While the effects of the closure vary between industries, Crask says that businesses that rely on “a high frequency of shipments and are dependent upon suppliers in Asia have been vulnerable, owing to the delays and longer transport times.”

“Our data shows that for every direct supplier a company may have, there will be a further 150 upstream connections in China alone, and if these supplies are arriving by ship, they will need to pass close to the affected region,” Crask explains. “Thankfully, the Red Sea and Suez Canal have not been significantly disrupted, but we know that when these critical pinch points are disrupted, they have outsized impacts on the global economy.”

Five key strategies to add resilience to supply chains

Gerald Edelman LLP offers five resilience strategies for finance leaders. As the world continues to face uncertain times and future supply chain disruptions remain likely, these strategies are informed by lessons that can be learned from the Strait of Hormuz blockade.

“From an accounting perspective, teams may need to reassess inventory valuations, update cost assumptions, review impairment risks and evaluate the impact of increased logistics expenses on margins,” says a Gerald Edelman representative. “Treasury teams are also monitoring foreign exchange volatility and commodity price fluctuations, particularly in energy-intensive sectors.”

  1. The key priority is improving visibility and scenario planning. Finance leaders should model multiple outcomes based on different durations and severities of disruption, allowing management to make faster decisions as conditions evolve.
  2. Cash flow forecasting should be updated more frequently, with particular focus on working capital, supplier payment terms and inventory management. Businesses may consider reviewing credit facilities and liquidity buffers to ensure they have sufficient resilience if disruptions persist.
  3. Closer collaboration between finance, procurement and supply chain teams is essential. Real-time information sharing can help organisations identify cost pressures early and evaluate alternative sourcing, transportation routes or inventory strategies.
  4. Many companies are accelerating investments in supply chain analytics and forecasting tools to improve responsiveness and reduce reliance on single suppliers, routes or regions.
  5. Forecasts, budgets and margin assumptions may need repeated revisions as the true economic impact becomes clearer.

Post-conflict recovery and how to prepare for the future

Even if normal transit resumed immediately, supply chains would not return to normal overnight. Shipping networks operate on carefully synchronised schedules, and disruptions create knock-on effects that can take weeks or months to unwind, according to Gerald Edelman.

In the long term, financial analyst and founder of software developer Sheet Rows, Dinesh Kumar, advises accountants and financial teams to help businesses shift just-in-time supply chain strategies to ensure they are more robust and to increase the monitoring of solvency for companies along supply chains, which improves transparency.

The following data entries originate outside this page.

(* ===== verification/PathGen.v ===== *)
(** * Path Generator

    [makeMultiPathVariateGenerator(sequenceType, dimension, timeSteps, seed,
    ordering, directionIntegers)] and [gen->next()] (spec §4.3; used at
    xvaenginecg.cpp:203-207).  QuantExt's generators are not under src/.

    A generator is a draw cursor: a state, its initial value and [next],
    which returns one path (a [timeSteps x dimension] matrix of variates,
    [p.value[j][k]]) and the advanced state.  [generate] draws the first
    [numPaths] paths in order, which is the path tensor of spec §3; the
    generator's factory is a function of its arguments, so equal arguments
    give the same tensor. *)

From S2P Require Import Prelude Operand.

Record MultiPathVariateGenerator : Type := {
  gen_state : Type;
  gen_init : gen_state;
  next : gen_state -> list (list real) * gen_state;
}.

(** The state after [k] calls of [next]. *)
Definition cursor (G : MultiPathVariateGenerator) (k : nat) : gen_state G :=
  Nat.iter k (fun s => snd (next G s)) (gen_init G).

(** The [k]-th path drawn. *)
Definition nth_path (G : MultiPathVariateGenerator) (k : nat) : list (list real) :=
  fst (next G (cursor G k)).

Fixpoint generate_from (G : MultiPathVariateGenerator) (s : gen_state G) (numPaths : nat)
    : list (list (list real)) :=
  match numPaths with
  | 0 => []
  | S n => let '(p, s') := next G s in p :: generate_from G s' n
  end.

(** The path tensor: [numPaths] draws from a fresh generator. *)
Definition generate (G : MultiPathVariateGenerator) (numPaths : nat) : list (list (list real)) :=
  generate_from G (gen_init G) numPaths.

(** A generator replaying a fixed table of paths (zero matrices past its
    end), used to state scenarios with known variates. *)
Definition replay_generator (table : list (list (list real))) : MultiPathVariateGenerator :=
  {| gen_state := nat;
     gen_init := 0;
     next := fun k => (default [] (table !! k), S k) |}.

Lemma cursor_S G k : cursor G (S k) = snd (next G (cursor G k)).
Proof. reflexivity. Qed.

Lemma generate_from_lookup G k n p :
  p < n -> generate_from G (cursor G k) n !! p = Some (nth_path G (k + p)).
Proof.
  revert k p. induction n as [|n IH]; intros k p Hp; [lia|]. simpl.
  destruct (next G (cursor G k)) as [x s'] eqn:E. destruct p as [|p].
  - unfold nth_path. rewrite Nat.add_0_r, E. done.
  - simpl. replace s' with (cursor G (S k)) by (by rewrite cursor_S, E).
    rewrite IH by lia. do 2 f_equal. lia.
Qed.

(** The [p]-th path of the tensor is the [p]-th draw of the generator. *)
Lemma generate_lookup G n p : p < n -> generate G n !! p = Some (nth_path G p).
Proof. apply (generate_from_lookup G 0 n p). Qed.

Lemma length_generate G n : length (generate G n) = n.
Proof.
  unfold generate. generalize (gen_init G). induction n as [|n IH]; intros s; simpl; [done|].
  destruct (next G s). simpl. by rewrite IH.
Qed.
(* ===== verification/XvaEngineCG.v ===== *)
(** * The orchestrator: [XvaEngineCG]

    The constructor of [ore::analytics::XvaEngineCG]
    (src/OREAnalytics/orea/engine/xvaenginecg.cpp:34-291) runs the whole
    pipeline.  The model keeps its stages in the order of the code:

    - [duplicate_portfolio] (lines 54-65): the test hack that replaces the
      portfolio by [N] renamed copies, [N] read from the environment;
    - the market and model builds (lines 71-139) are external; what the
      engine takes from them is the record [cam_model] (the model's graph,
      random variate nodes, parameter nodes and path count), after the
      [QL_REQUIRE] on the Euler discretization (lines 106-108);
    - [build_trades] (lines 164-188): per trade, in the order of the
      portfolio's [std::map], the dynamic casts, [setPrefix(id + "_")], the
      trade's subgraph, its node range and its NPV and AMC-NPV output nodes;
    - [populate_random_variates] (lines 195-215): the value store is sized
      to the graph with zeros, then each path drawn from the generator is
      written into the random variate nodes;
    - [populate_constants], [populate_model_parameters] (lines 219-232);
    - [keep_nodes] (lines 240-244) and the forward evaluation (line 251).

    The market, the cross asset model builder, the engine factory, timers
    and the printing of lines 279-290 are not modelled (I/O and external
    collaborators). *)

From S2P Require Import Prelude Operand Graph ForwardEval Contributor PathGen.
From Stdlib Require Import QArith ZArith.
Import ComputationGraph.
Local Open Scope nat_scope.

Module XvaEngineCG.

(** ** Data *)

Inductive Discretization : Type := Exact | Euler.

#[export] Instance Discretization_eq_dec : EqDecision Discretization.
Proof. solve_decision. Defined.

Inductive engine_error : Type :=
  | EnvNotSet                              (* getenv("N") returned null *)
  | DuplicateTradeId (id : string)         (* Portfolio::add on an existing id *)
  | NotEulerDiscretization                 (* line 106 *)
  | NotScriptedInstrument (id : string)    (* line 173 *)
  | NotCGEngine (id : string)              (* line 175 *)
  | GraphError (e : graph_error)          (* rethrown from the graph API *)
  | EvalError (e : @eval_error).

(** The pricing engine of a trade: the name of its NPV variable and its
    graph contribution. *)
Record trade_engine : Type := {
  npvName : string;
  engine_cg : contributor;
}.

(** What the dynamic casts of lines 172-176 see in a trade. *)
Inductive trade : Type :=
  | OtherInstrument
  | ScriptedInstrument (engine : option trade_engine).

(** The calibrated model after [model_->calculate()] (lines 131-136). *)
Record cam_model : Type := {
  model_graph : graph;
  model_graph_steps : rtc api_step empty_graph model_graph;
  randomVariates : list (list nat);       (* rv[k][j]: factor k, time step j *)
  modelParameters : list (nat * Q);       (* (node, value) *)
  samples : nat;                          (* model_->size(): the path count *)
}.

Record engine_config : Type := {
  env_N : option Z;                       (* atoi(getenv("N")), None when unset *)
  input_portfolio : gmap string trade;
  discretization : Discretization;
  model : cam_model;
  grid : list Z;                          (* the simulation grid's dates *)
  (* makeMultiPathVariateGenerator with the scenario generator data's
     sequence type, seed, ordering and direction integers *)
  make_generator : nat -> nat -> MultiPathVariateGenerator;
}.

Record trades_state : Type := {
  ts_graph : graph;
  amcNpvNodes : gmap string (list nat);
  tradeNodeRanges : gmap string (nat * nat);
}.

Record engine_result : Type := {
  er_graph : graph;
  er_amcNpvNodes : gmap string (list nat);
  er_tradeNodeRanges : gmap string (nat * nat);
  er_keepNodes : list bool;
  er_values : list (option RandomVariable);
}.

(** ** Stage 0: portfolio duplication (lines 54-65) *)

(** [Portfolio::trades()] is a [std::map] keyed by trade id: its iteration
    order is the lexicographic order of the ids. *)
Definition trade_id_le (a b : string * trade) : Prop := String.leb a.1 b.1 = true.

#[export] Instance trade_id_le_dec : RelDecision trade_id_le.
Proof. intros a b. unfold trade_id_le. apply _. Defined.

Definition portfolio_trades (pf : gmap string trade) : list (string * trade) :=
  merge_sort trade_id_le (map_to_list pf).

(** [Portfolio::add]: an id already present is an error. *)
Definition portfolio_add (pf : gmap string trade) (id : string) (t : trade)
    : res engine_error (gmap string trade) :=
  match pf !! id with
  | Some _ => Err (DuplicateTradeId id)
  | None => Ok (<[id := t]> pf)
  end.

(** [t->id() += "_" + std::to_string(i + 1)]. *)
Definition copy_id (id : string) (i : nat) : string := id +:+ "_" +:+ to_string (i + 1).

(** The number of iterations of [for (Size i = 0; i < atoi(getenv("N")); ++i)]:
    the [int] is converted to the 64-bit [Size] before the comparison. *)
Definition copy_count (n : Z) : nat := Z.to_nat (n mod 2 ^ 64).

Definition add_copies (pf : gmap string trade) (acc : gmap string trade) (i : nat)
    : res engine_error (gmap string trade) :=
  res_foldl (fun acc' it => portfolio_add acc' (copy_id it.1 i) it.2) acc (portfolio_trades pf).

Definition duplicate_portfolio (N : option Z) (pf : gmap string trade)
    : res engine_error (gmap string trade) :=
  match N with
  | None => Err EnvNotSet
  | Some n => res_foldl (add_copies pf) ∅ (seq 0 (copy_count n))
  end.

(** ** Stage 5: the trades' subgraphs (lines 164-188) *)

Definition engine_of (id : string) (t : trade) : res engine_error trade_engine :=
  match t with
  | OtherInstrument => Err (NotScriptedInstrument id)
  | ScriptedInstrument None => Err (NotCGEngine id)
  | ScriptedInstrument (Some e) => Ok e
  end.

(** Lines 182-186: the time-zero NPV node and one AMC NPV node per
    simulation date, looked up under the trade's prefix. *)
Definition lookup_amc_nodes (id : string) (eng : trade_engine) (nDates : nat) (g : graph)
    : res engine_error (list nat) :=
  let! n0 := res_map_err GraphError (variable (npvName eng +:+ "_0") g) in
  let! ns := res_mapM (fun i => res_map_err GraphError
                                  (variable ("_AMC_NPV_" +:+ to_string i) g)) (seq 0 nDates) in
  Ok (n0 :: ns).

Definition add_trade (nDates : nat) (st : trades_state) (it : string * trade)
    : res engine_error trades_state :=
  let '(id, t) := it in
  let! eng := engine_of id t in
  let g := setPrefix (id +:+ "_") (ts_graph st) in
  let firstNode := size g in
  let! g' := res_map_err GraphError (build (engine_cg eng) g) in
  let lastNode := size g' in
  let! tmp := lookup_amc_nodes id eng nDates g' in
  Ok {| ts_graph := g';
        amcNpvNodes := <[id := tmp]> (amcNpvNodes st);
        tradeNodeRanges := <[id := (firstNode, lastNode)]> (tradeNodeRanges st) |}.

Definition build_trades (nDates : nat) (g : graph) (pf : gmap string trade)
    : res engine_error trades_state :=
  res_foldl (add_trade nDates) {| ts_graph := g; amcNpvNodes := ∅; tradeNodeRanges := ∅ |}
            (portfolio_trades pf).

(** ** Stage 6: random variates (lines 195-215) *)

(** [values[rv[k][j]].set(path, p.value[j][k])]. *)
Definition set_variate (rv : list (list nat)) (path : nat) (p : list (list real))
    (values : list (option RandomVariable)) (jk : nat * nat) : list (option RandomVariable) :=
  let '(j, k) := jk in
  match rv !! k ≫= (.!! j), p !! j ≫= (.!! k) with
  | Some node, Some x => alter (fmap (rv_set path x)) node values
  | _, _ => values
  end.

(** The two inner loops: time steps [j] outside, factors [k] inside. *)
Definition populate_path (rv : list (list nat)) (nSteps path : nat) (p : list (list real))
    (values : list (option RandomVariable)) : list (option RandomVariable) :=
  foldl (set_variate rv path p) values (list_prod (seq 0 nSteps) (seq 0 (length rv))).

Kumar says that speed is crucial for future supply chain disruptions: “Each day that the finance team fails to diagnose their exposure, it causes losses on profit margins – and the earlier this is caught, the greater the competitive advantage gained.”

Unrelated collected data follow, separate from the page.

(** [CrossAssetModelData::fromXML] (lines 209-427) after parsing. *)
Definition fromXML (doc : CamXml) (d : CrossAssetModelData) : res cam_error CrossAssetModelData :=
  let d0 := clear d in
  let irDataMap := key_map ir_ccy (x_irModels doc) in
  let! ir := buildIrConfigs (x_currencies doc) irDataMap in
  let fxDataMap := key_map foreignCcy (x_fxModels doc) in
  let! fx := buildFxConfigs (x_domesticCcy doc) (x_currencies doc) (fxConfigs d0) fxDataMap in
  let eqDataMap := key_map eqName (x_eqModels doc) in
  let! eq := buildEqConfigs (x_equities doc) (eqConfigs d0) eqDataMap in
  let! inf := match x_infModels doc with
              | Some nodes => buildInfConfigs (x_infindices doc) (infConfigs d0) (inf_model_map nodes)
              | None => Ok (infConfigs d0)
              end in
  let! '(lgm, cir) := buildCrConfigs (x_creditNames doc) (key_map crl_name (x_crLgmModels doc))
                        (key_map crc_name (x_crCirModels doc)) in
  let! corr := correlations_fromXML (x_correlations doc) in
  let! _ := validate ir fx in
  Ok {| domesticCurrency := x_domesticCcy doc; currencies := x_currencies doc;
        equities := x_equities doc; infindices := x_infindices doc;
        creditNames := x_creditNames doc; bootstrapTolerance := x_bootstrapTolerance doc;
        irConfigs := ir; fxConfigs := fx; eqConfigs := eq; infConfigs := inf;
        crLgmConfigs := lgm; crCirConfigs := cir; correlations := corr |}.

(** [InstantaneousCorrelations::operator==] (lines 115-127): walk both
    sorted maps together; keys must agree and values be close. *)
Fixpoint correlations_eqb (c1 c2 : list (CorrelationKey * Q)) : bool :=
  match c1, c2 with
  | (k1, v1) :: r1, (k2, v2) :: r2 =>
      if decide (k1 = k2) then close_enough v1 v2 && correlations_eqb r1 r2 else false
  | [], [] => true
  | _, _ => false
  end.

(** [InstantaneousCorrelations::operator!=] (lines 129-131). *)
Definition correlations_neqb (c1 c2 : list (CorrelationKey * Q)) : bool :=
  negb (correlations_eqb c1 c2).

(** [CrossAssetModelData::operator==] (lines 133-180).  The configuration
    classes' own [operator!=] are not under src/; structural equality of the
    configurations stands for them. *)
Definition cam_eqb (d rhs : CrossAssetModelData) : bool :=
  negb (correlations_neqb (correlations d) (correlations rhs)) &&
  bool_decide (domesticCurrency d = domesticCurrency rhs) &&
  bool_decide (currencies d = currencies rhs) && bool_decide (equities d = equities rhs) &&
  bool_decide (infindices d = infindices rhs) &&
  Qeq_bool (bootstrapTolerance d) (bootstrapTolerance rhs) &&
  bool_decide (length (irConfigs d) = length (irConfigs rhs)) &&
  bool_decide (length (fxConfigs d) = length (fxConfigs rhs)) &&
  bool_decide (length (eqConfigs d) = length (eqConfigs rhs)) &&
  bool_decide (length (infConfigs d) = length (infConfigs rhs)) &&
  bool_decide (length (crLgmConfigs d) = length (crLgmConfigs rhs)) &&
  bool_decide (length (crCirConfigs d) = length (crCirConfigs rhs)) &&
  bool_decide (irConfigs d = irConfigs rhs) && bool_decide (fxConfigs d = fxConfigs rhs) &&
  bool_decide (eqConfigs d = eqConfigs rhs) && bool_decide (crLgmConfigs d = crLgmConfigs rhs) &&
  bool_decide (crCirConfigs d = crCirConfigs rhs).

(** [CrossAssetModelData::operator!=] (line 182). *)
Definition cam_neqb (d rhs : CrossAssetModelData) : bool := negb (cam_eqb d rhs).

End Correlations.


(** ** Lemmas: the loops as maps *)

Lemma buildFxConfigs_mapM dom cs acc m :
  buildFxConfigs dom cs acc m = res_map (fun yss => acc ++ concat yss) (res_mapM (fx_item dom m) cs).
Proof. unfold buildFxConfigs. apply (res_foldl_append_mapM (fx_item dom m)). intros. unfold fx_item. repeat case_match; simpl; by rewrite ?app_nil_r. Qed.

Lemma buildEqConfigs_mapM names acc m :
  buildEqConfigs names acc m = res_map (fun yss => acc ++ concat yss) (res_mapM (eq_item m) names).
Proof. unfold buildEqConfigs. apply (res_foldl_append_mapM (eq_item m)). intros. unfold eq_item. repeat case_match; simpl; by rewrite ?app_nil_r. Qed.

Lemma buildInfConfigs_mapM names acc mp :
  buildInfConfigs names acc mp = res_map (fun yss => acc ++ concat yss) (res_mapM (inf_item mp) names).
Proof.
  unfold buildInfConfigs. apply (res_foldl_append_mapM (inf_item mp)). intros. unfold inf_item.
  destruct (mp !! x); [done|]. destruct (mp !! "default") as [d|]; simpl; [|done]. by destruct (inf_kind d).
Qed.

Lemma key_map_keyed {A} (key : A -> string) cs : keyed key (key_map key cs).
Proof.
  unfold key_map. apply foldl_invariant; [|intros k c; by rewrite lookup_empty].
  intros m c _ Hm k c'. destruct (decide (key c = k)) as [<-|Hne].
  - rewrite lookup_insert_eq. by intros [= <-].
  - rewrite lookup_insert_ne by done. apply Hm.
Qed.

Lemma ir_config_for_ccy m ccy c : keyed ir_ccy m -> ir_config_for m ccy = Ok c -> ir_ccy c = ccy.
Proof. unfold ir_config_for. intros Hk. repeat case_match; intros; simplify_eq; eauto. Qed.

Lemma buildIrConfigs_ccys cs m l : keyed ir_ccy m -> buildIrConfigs cs m = Ok l -> ir_ccy <$> l = cs.
Proof.
  intros Hk H%res_mapM_Ok. induction H; simpl; [done|]. f_equal; eauto using ir_config_for_ccy.
Qed.

(** The names of the configurations a successful [res_mapM] of items yields. *)
Lemma concat_items_names {A B} (key : B -> string) (item : A -> res cam_error (list B))
    (sel : A -> list string) xs yss :
  (forall x ys, item x = Ok ys -> key <$> ys = sel x) ->
  res_mapM item xs = Ok yss -> key <$> concat yss = concat (sel <$> xs).
Proof.
  intros Hitem H%res_mapM_Ok. induction H; simpl; [done|]. by rewrite fmap_app, (Hitem _ _ H), IHForall2.
Qed.
(** EUR domestic, USD foreign: EUR has its own rate model, USD takes the
    default one; the FX model of USD is the default one. *)
Definition cam_doc (ccys : list string) : CamXml := {|
  x_domesticCcy := "EUR"; x_currencies := ccys; x_equities := ["SP5"];
  x_infindices := ["EUHICPXT"]; x_creditNames := ["CPTY_A"; "CPTY_B"];
  x_bootstrapTolerance := 1 # 10000;
  x_irModels := [{| ir_ccy := "EUR"; ir_params := lgm_params 1%Q |};
                 {| ir_ccy := "default"; ir_params := lgm_params 2%Q |}];
  x_fxModels := [{| foreignCcy := "default"; domesticCcy := "EUR"; fx_params := bs_params |}];
  x_eqModels := [{| eqName := "SP5"; eq_currency := "USD"; eq_params := bs_params |}];
  x_infModels := Some [("LGM", "default"); ("Bachelier", "EUHICPXT")];
  x_crLgmModels := [{| crl_name := "default"; crl_params := lgm_params 1%Q |}];
  x_crCirModels := [{| crc_name := "CPTY_B"; crc_params := [1 # 2] |}];
  x_correlations := Some [] |}.

Definition empty_cam : CrossAssetModelData := {|
  domesticCurrency := ""; currencies := []; equities := []; infindices := []; creditNames := [];
  bootstrapTolerance := 0%Q; irConfigs := []; fxConfigs := []; eqConfigs := []; infConfigs := [];
  crLgmConfigs := []; crCirConfigs := []; correlations := [] |}.

(** The correlation builder appends each pair. *)
Definition append_correlation (c : list (CorrelationKey * Q)) (f1 f2 : CorrelationFactor) (v : Q)
    : list (CorrelationKey * Q) := c ++ [((f1, f2), v)].

Definition cam_loaded : CrossAssetModelData :=
  match fromXML append_correlation (cam_doc ["EUR"; "USD"]) empty_cam with
  | Ok d => d
  | Err _ => empty_cam
  end.

(** ** A bootstrap of three helpers, one expired *)

Definition boot_traits (maxIt : nat) : Traits := {|
  initialDate := fun _ => 0%Z; initialValue := 1%Q; maxIterations := maxIt; requiredPoints := 2;
  global := false;
  minValueAfter := fun _ _ _ _ => 0%Q; maxValueAfter := fun _ _ _ _ => 2%Q;
  guess := fun _ _ _ _ => 1%Q |}.

(** A solver that finds the root [1/2] on every pillar. *)
Definition boot_numerics : Numerics := {|
  timeFromReference := fun d => (inject_Z d / 365)%Q;
  interpolate := fun _ _ => true;
  solve := fun _ _ _ _ _ _ _ => Some (1 # 2)%Q |}.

Disruption is the new normal

Even if finance teams and accountants feel well insulated against the events in the Middle East, Crask points out that the crisis in the Strait of Hormuz “is just one of many geopolitical flashpoints on the map today.” 

He advises finance teams and accountants with affected clients to spend more time understanding and modelling geopolitical risks and how they could manifest as risks – or opportunities – for businesses.

Today's supply chains are already operating against a backdrop of geopolitical fragmentation, Red Sea disruptions and ongoing volatility in energy markets. As a result, many finance leaders are increasingly treating resilience as a core financial objective, according to Gerald Edelman. “This may prove to be one of the most lasting consequences of any Strait of Hormuz disruption.”